Huyssteen, First attempts for Artificial Intelligence: Symbolic AI

The field of AI is considered to have its origin in the publication of British mathematician Alan Turing’s (1912–1954) paper “Computing Machinery and Intelligence” (1950). The term itself was coined six years later by mathematician and computer scientist John McCarthy (b. 1927) at a summer conference at Dartmouth College in New Hampshire. The earliest approach to AI is called symbolic or classical AI and is predicated on the hypothesis that every process in which either a human being or a machine engages can be expressed by a string of symbols that is modifiable according to a limited set of rules that can be logically defined. Just as geometry can be built from a finite set of axioms and primitive objects such as points and lines, so symbolicists, following rationalist philosophers such as Ludwig Wittgenstein (1889–1951) and Alfred North Whitehead (1861–1947), predicated that human thought is represented in the mind by concepts that can be broken down into basic rules and primitive objects.

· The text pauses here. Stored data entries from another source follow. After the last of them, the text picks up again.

(** The loop of [ensureConnection]. *)
Fixpoint ensureConnection_loop (fuel : nat) (reconnectWait attemptCount : Z)
         (h : Host) (w : World.t) : Res (Host * World.t) :=
  match cConn (Conn h) with
  | Some _ => Ret (h, w)
  | None =>
      match fuel with
      | 0 => OutOfFuel
      | S fuel' =>
          let w1 := World.Sleep (reconnectWait * time.Millisecond) w in
          let reconnectWait' := next_wait h reconnectWait in
          let '(h1, w2) := Connect attemptCount h w1 in
          ensureConnection_loop fuel' reconnectWait' (attemptCount + 1) h1 w2
      end
  end.

(** [ensureConnection]. *)
Definition ensureConnection (fuel : nat) (h : Host) (w : World.t)
  : Res (Host * World.t) :=
  ensureConnection_loop fuel 0 1 h w.

(** [keepConnectionFresh].  The option is converted with
    [time.Duration(...)] alone, which counts nanoseconds.  The clock is
    read by [time.Since] only when the option is not 0 and there is a
    connection. *)
Definition keepConnectionFresh (fuel : nat) (h : Host) (w : World.t)
  : Res (Host * World.t) :=
  if negb (TCPOutConnectionRefreshPeriodSec h =? 0)%Z then
    match cConn (Conn h) with
    | Some c =>
        let '(_, w0) := World.Now w in
        if (World.Since (LastConnUse (Conn h)) w0
            >? TCPOutConnectionRefreshPeriodSec h)%Z
        then
          let h1 := inc_oldConnectionRefreshTotal (inc_oldConnectionRefresh h) in
          let w1 := World.Close c w0 in
          ensureConnection fuel h1 w1
        else Ret (h, w0)
    | None => Ret (h, w)
    end
  else Ret (h, w).

(** The retry loop of [tryToSend]; [n] bounds its rounds. *)
Fixpoint tryToSend_loop (fuel n : nat) (r : rec.Rec) (h : Host)
         (w : World.t) : Res (Host * World.t) :=
  match n with
  | 0 => OutOfFuel
  | S n' =>
      '(h1, w1) <- ensureConnection fuel h w ;;
      '(h2, w2) <- keepConnectionFresh fuel h1 w1 ;;
      match cConn (Conn h2), W (Conn h2) with
      | Some c, Some b =>
          let '(t0, w2') := World.Now w2 in
          let w3 := World.SetWriteDeadline c
                      (t0 + SendTimeoutSec h2 * time.Second) w2' in
          let '(b1, err, w4) := bufio.Write b (rec.Serialize r) w3 in
          let h3 := set_W (Some b1) h2 in
          if negb err then
            let h4 := inc_outRecsTotal (inc_outRecs h3) in
            let '(t1, w5) := World.Now w4 in
            let h5 := observe_processingDuration (t1 - rec.Received r) h4 in
            let '(t2, w6) := World.Now w5 in
            Ret (set_LastConnUse t2 h5, w6)
          else
            let w5 := World.Close c w4 in
            tryToSend_loop fuel n' r (set_cConn None h3) w5
      | _, _ => Panic
      end
  end.

(** [tryToSend]. *)
Definition tryToSend (fuel : nat) (r : rec.Rec) (h : Host) (w : World.t)
  : Res (Host * World.t) :=
  tryToSend_loop fuel fuel r h w.

(** [tryToFlushIfNecessary]. *)
Definition tryToFlushIfNecessary (fuel : nat) (h : Host) (w : World.t)
  : Res (Host * World.t) :=
  match W (Conn h) with
  | Some b =>
      if negb (bufio.Buffered b =? 0) then
        '(h1, w1) <- match cConn (Conn h) with
                     | None => ensureConnection fuel h w
                     | Some _ => keepConnectionFresh fuel h w
                     end ;;
        match W (Conn h1) with
        | Some b1 =>
            let '(b2, err, w2) := bufio.Flush b1 w1 in
            let h2 := set_W (Some b2) h1 in
            let h3 := if err then set_W None (set_cConn None h2) else h2 in
            let '(t, w3) := World.Now w2 in
            Ret (set_LastConnUse t h3, w3)
        | None => Panic
        end
      else Ret (h, w)
  | None => Ret (h, w)
  end.

(** [checkUpdateHostStatus]. *)
Definition checkUpdateHostStatus (h : Host) (w : World.t) : Host * World.t :=
  let '(conn, w1) := getConnectionToHost h w in
  match conn with
  | Some c => (set_Available true h, World.Close c w1)
  | None =>
      let '(swapped, h1) := Available_CAS true false h in
      if swapped then (inc_stateChangesTotal (inc_stateChanges h1), w1)
      else (h1, w1)
  end.

End Target.

(* ================================================================== *)
(** * The life of a host: Push, Stream and Flush together *)

Module HostRun.
Import Target.

(** What happens to a host, one thing at a time.  [Push] comes from the
    dispatching workers, a receive is one round of the [range h.Ch] loop
    of [Stream], a tick is one tick of the ticker of [Flush].  [tryToSend]
    and [tryToFlushIfNecessary] hold the connection mutex, so they do not
    overlap; [Push] touches the queue and its counters only.  A record is
    received and sent in one step: a tick or a push that falls between the
    receive and the send has the effect it has right before or right
    after. *)
Inductive Action :=
| APush (r : rec.Rec)
| ARecv
| ATick.

(** One round of [for r := range h.Ch { h.tryToSend(r) }]; on an empty
    queue the sender stays blocked. *)
Definition Stream_recv (fuel : nat) (h : Host) (w : World.t)
  : Res (Host * World.t) :=
  match Chan.buf (Ch h) with
  | [] => Ret (h, w)
  | r :: q => tryToSend fuel r (set_Ch (Chan.Make q (Chan.cap (Ch h))) h) w
  end.

(** One tick of [Flush]; [Stream] starts the flusher only when
    [TCPOutBufFlushPeriodSec] is not 0. *)
Definition Flush_on_tick (fuel : nat) (h : Host) (w : World.t)
  : Res (Host * World.t) :=
  if (TCPOutBufFlushPeriodSec h =? 0)%Z then Ret (h, w)
  else tryToFlushIfNecessary fuel h w.

Definition step (fuel : nat) (a : Action) (h : Host) (w : World.t)
  : Res (Host * World.t) :=
  match a with
  | APush r => Ret (Push r h, w)
  | ARecv => Stream_recv fuel h w
  | ATick => Flush_on_tick fuel h w
  end.

(** The rounds of the [range] loop over what is left in the queue. *)
Fixpoint send_each (fuel : nat) (rs : list rec.Rec) (h : Host) (w : World.t)
  : Res (Host * World.t) :=
  match rs with
  | [] => Ret (h, w)
  | r :: rs' => '(h1, w1) <- tryToSend fuel r h w ;; send_each fuel rs' h1 w1
  end.

(** The end of [Stream], once the queue is closed: the records left in it
    are sent, then comes the last [tryToFlushIfNecessary]. *)
Definition Stream_end (fuel : nat) (h : Host) (w : World.t)
  : Res (Host * World.t) :=
  '(h1, w1) <- send_each fuel (Chan.buf (Ch h))
                 (set_Ch (Chan.Make [] (Chan.cap (Ch h))) h) w ;;
  tryToFlushIfNecessary fuel h1 w1.

(** A host from the actions on it until its queue is closed, and then to
    the return of [Stream]. *)
Fixpoint run (fuel : nat) (acts : list Action) (h : Host) (w : World.t)
  : Res (Host * World.t) :=
  match acts with
  | [] => Stream_end fuel h w
  | a :: rest => '(h1, w1) <- step fuel a h w ;; run fuel rest h1 w1
  end.

End HostRun.

(* ================================================================== *)
(** * The calls that reach a host *)

Module HostCalls.
Import Target.

(** One call at a time: [Push] by the dispatching workers; a round of
    the [range] loop of [Stream], a tick of [Flush] and the end of
    [Stream] (module [HostRun]); the methods these and the cluster code
    call on the host, [tryToSend], [tryToFlushIfNecessary],
    [checkUpdateHostStatus], [keepConnectionFresh] and
    [ensureConnection]; and time going by between two calls. *)
Inductive Call :=
| CPush (r : rec.Rec)
| CRecv
| CTick
| CStreamEnd
| CSend (r : rec.Rec)
| CFlush
| CProbe
| CFresh
| CEnsure
| CWait (d : Z).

Simple concepts or objects are directly expressed by a single symbol while more complex ideas are the product of many symbols, combined by certain rules. For a symbolicist, any patternable kind of matter can thus represent intelligent thought. Symbolic AI met with immediate success in areas in which problems could be easily described using a limited domain of objects that operate in a highly rule-based manner, such as games. The game of chess takes place in a world where the only objects are thirty-two pieces moving on a sixty-four square board according to a limited number of rules. The limited options this world provides give the computer the potential to look far ahead, examining all possible moves and counter-moves, looking for a sequence that will leave its pieces in the most advantageous position. Other successes for symbolic AI occurred rapidly in similarly restricted domains such as medical diagnosis, mineral prospecting, chemical analysis, and mathematical theorem proving.

Symbolic AI faltered, however, not on difficult problems like passing a calculus exam, but on the easy things a two year old child can do, such as recognizing a face in various settings or understanding a simple story. McCarthy labels symbolic programs as brittle because they crack or break down at the edges; they cannot function outside or near the edges of their domain of expertise since they lack knowledge outside of that domain, knowledge that most human “experts” possess in the form of what is known as common sense. Humans make use of general knowledge—the millions of things that are known and applied to a situation— both consciously and subconsciously. Should it exist, it is now clear to AI researchers that the set of primitive facts necessary for representing human knowledge is exceedingly large.

Another critique of symbolic AI, advanced by Terry Winograd and Fernando Flores in their 1986 book Understanding Computers and Cognition is that human intelligence may not be a process of symbol manipulation; humans do not carry mental models around in their heads. Hubert Dreyfus makes a similar argument in Mind over Machine (1986); he suggests that human experts do not arrive at their solutions to problems through the application of rules or the manipulation of symbols, but rather use intuition, acquired through multiple experiences in the real world. He describes symbolic AI as a “degenerating research project,” by which he means that, while promising at first, it has produced fewer results as time has progressed and is likely to be abandoned should other alternatives become available. This prediction has proven fairly accurate. By 2000 the once dominant symbolic approach had been all but abandoned in AI, with only one major ongoing project, Douglas Lenat’s Cyc (pronounced “psych”). Lenat hopes to overcome the general knowledge problem by providing an extremely large base of primitive facts.

Lenat plans to combine this large database with the ability to communicate in a natural language, hoping that once enough information is entered into Cyc, the computer will be able to continue the learning process on its own, through conversation, reading, and applying logical rules to detect patterns or inconsistencies in the data Cyc is given. Initially conceived in 1984 as a ten-year initiative, Cyc has not yet shown convincing evidence of extended independent learning.